DOI: 10.1016/j.oraloncology.2005.04.016

Abstract

The clinical, radiographic and histopathologic features of seven cases of osteoblastoma of the jaw bones were analyzed. The mandible was involved in six cases and a periosteal presentation of the tumor was noted in three cases. Six tumors were symptomatic with pain being the common presentation. The radiographic appearance of the intraosseous tumors varied from well-defined radiolucencies to poorly-defined mixed lesions. A small periosteal tumor was undetectable radiographically. Histopathologically, the tumors exhibited variation in woven bone formation, osteoblastic rimming, lesional maturation as well as interaction of the tumor with surrounding host tissue. Intraosseous tumors were managed with aggressive surgical curettage and periosteal tumors were resected and the underlying bone was curetted down to normal host bone.

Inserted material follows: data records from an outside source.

Definition toy_request : Download.Request :=
  Download.mkRequest (Some (js "http://host/a.ts")) None None None None
    (js "http://localhost:3000").

Definition toy_codec (s : jsstring) : option jsstring := Some s.

Definition toy_upstream (code : N) : Download.Upstream unit :=
  Download.mkUpstream code None None None None tt.

(** An entry as the parser of the route hands it out: an id, a name and a
    group that are not empty, a URL line that starts with [http] and has
    no surrounding whitespace. *)
Definition well_formed (c : Route.M3UChannel) : bool :=
  truthy_opt (Route.id c) && truthy_opt (Route.tvgName c)
  && truthy_opt (Route.groupTitle c)
  && match Route.url c with
     | Some u => startsWith Route.s_http u && solid u
     | None => false
     end.

(** A pending accumulator: when it has a name it has a group. *)
Definition pending_ok (i : Route.M3UChannel) : bool :=
  negb (truthy_opt (Route.tvgName i)) || truthy_opt (Route.groupTitle i).

(** Info lines and URL lines, as the loop of [parse] tells them apart. *)
Definition is_info_line (l : jsstring) : bool :=
  startsWith Route.s_EXTINF (trim l).
Definition is_url_line (l : jsstring) : bool :=
  startsWith Route.s_http (trim l).

(** The number of lines of a text that pass a test. *)
Definition count_lines (p : jsstring -> bool) (text : jsstring) : nat :=
  length (filter p (split_lines text)).

(** Bytes below 0x80. *)
Definition ascii_only (bs : list Byte.byte) : bool :=
  forallb (fun b => Byte.to_N b <=? 127) bs.

(** The sum of the counts of a group summary. *)
Definition total_count (groups : list (jsstring * nat)) : nat :=
  list_sum (List.map snd groups).

(** The invariant of a parse run: the entries so far are well formed and
    the pending accumulator is sound. *)
Definition parser_sound (p : Route.StreamingM3UParser) : Prop :=
  forallb well_formed (Route.channels p) = true
  /\ pending_ok (Route.currentInfo p) = true.

(** One when the accumulator holds a name, as the URL branch of [parse]
    tests it. *)
Definition pending_count (p : Route.StreamingM3UParser) : nat :=
  if truthy_opt (Route.tvgName (Route.currentInfo p)) then 1 else 0.

(** The verdict of the guard on a dotted quad, by the numbers of its
    parts. *)
Definition quad_verdict (a b c d : N) : bool :=
  (255 <? a) || (255 <? b) || (255 <? c) || (255 <? d)
  || (a =? 10) || (a =? 127) || ((a =? 192) && (b =? 168))
  || ((a =? 172) && (16 <=? b) && (b <=? 31))
  || ((a =? 169) && (b =? 254)) || (a =? 0).

(** The characters of a dotted quad. *)
Definition quad_char (c : char) : bool := is_digit c || (c =? dot).

(** Every character a pattern can consume belongs to the class [P]. *)
Fixpoint within (P : char -> bool) (r : regex) : Prop :=
  match r with
  | Lit l => forallb P l = true
  | Cls p => forall c, p c = true -> P c = true
  | Rep _ _ p => forall c, p c = true -> P c = true
  | Cat r1 r2 => within P r1 /\ within P r2
  | Opt r1 => within P r1
  | Times _ r1 => within P r1
  | Grp r1 => within P r1
  | Eos => True
  end.

(** A character that can stand in a file name, and one that can stand in
    the quoted file name of a header. *)
Definition name_char (c : char) : bool :=
  negb (Download.is_illegal c) && (negb (is_ws c) || (c =? space)).
Definition quoted_char (c : char) : bool :=
  (32 <=? c) && (c <=? 126) && negb (c =? dquote) && negb (c =? 92).

(** The header of [createContentDispositionHeader] for a quoted name and
    an encoded name. *)
Definition disposition (quoted encoded : jsstring) : jsstring :=
  js "attachment; filename=" ++ [dquote] ++ quoted ++ [dquote]
  ++ js "; filename*=UTF-8" ++ [squote; squote] ++ encoded.

(** A bracketed IPv6 loopback and a name with a trailing dot. *)
Definition bracketed_loopback : jsstring := js "[::1]".

(** Attributes with keys of the generator and values without a line
    break. *)
Definition plain_attrs (l : list (jsstring * jsstring)) : Prop :=
  Forall (fun kv =>
            In (fst kv) six_keys
            /\ forallb (fun c => negb (Download.is_crlf c)) (snd kv) = true)
         l.

(** A text without a line break. *)
Definition one_line (s : jsstring) : bool :=
  forallb (fun c => negb (Download.is_crlf c)) s.

(** A value as it can stand between the double quotes of an attribute. *)
Definition attr_char (c : char) : bool :=
  Route.not_dquote c && negb (Download.is_crlf c).

(** Entries with any name and any attributes, and a URL of two lines. *)
Definition odd_entries : list Download.Channel :=
  [Download.mkChannel (js "x") (js "A, B" ++ [LF] ++ js "http://evil/")
     None (Some (js "l" ++ [dquote] ++ js " tvg-id=" ++ [dquote] ++ js "z"))
     None None None None (js "http://x/a");
   Download.mkChannel (js "y") [] None None None None None None
     (js "https://x/b")].

(** The characters the duration pattern can consume. *)
Definition duration_char (c : char) : bool :=
  (c =? 45) || is_digit c || is_ws c || (c =? comma).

Follow-up of cases ranged from 2 years to 18 years with no recorded recurrences. Gnathic osteoblastomas offer a unique diagnostic challenge as they resemble other tumors of the jaws including the cementoblastoma, cemento-ossifying fibroma, cemento-osseous dysplasia and most importantly the gnathic osteosarcoma. We stress on the need to correlate the histopathologic findings with clinical and radiographic features to reach an accurate diagnosis.

Comments

Accepted version. Oral Oncology, Vol. 42, No. 2 (February 2006): 123-130. DOI. © 2006 Elsevier. Used with permission.

Yeshwant B. Rawal was affiliated with The Ohio State University at the time of publication.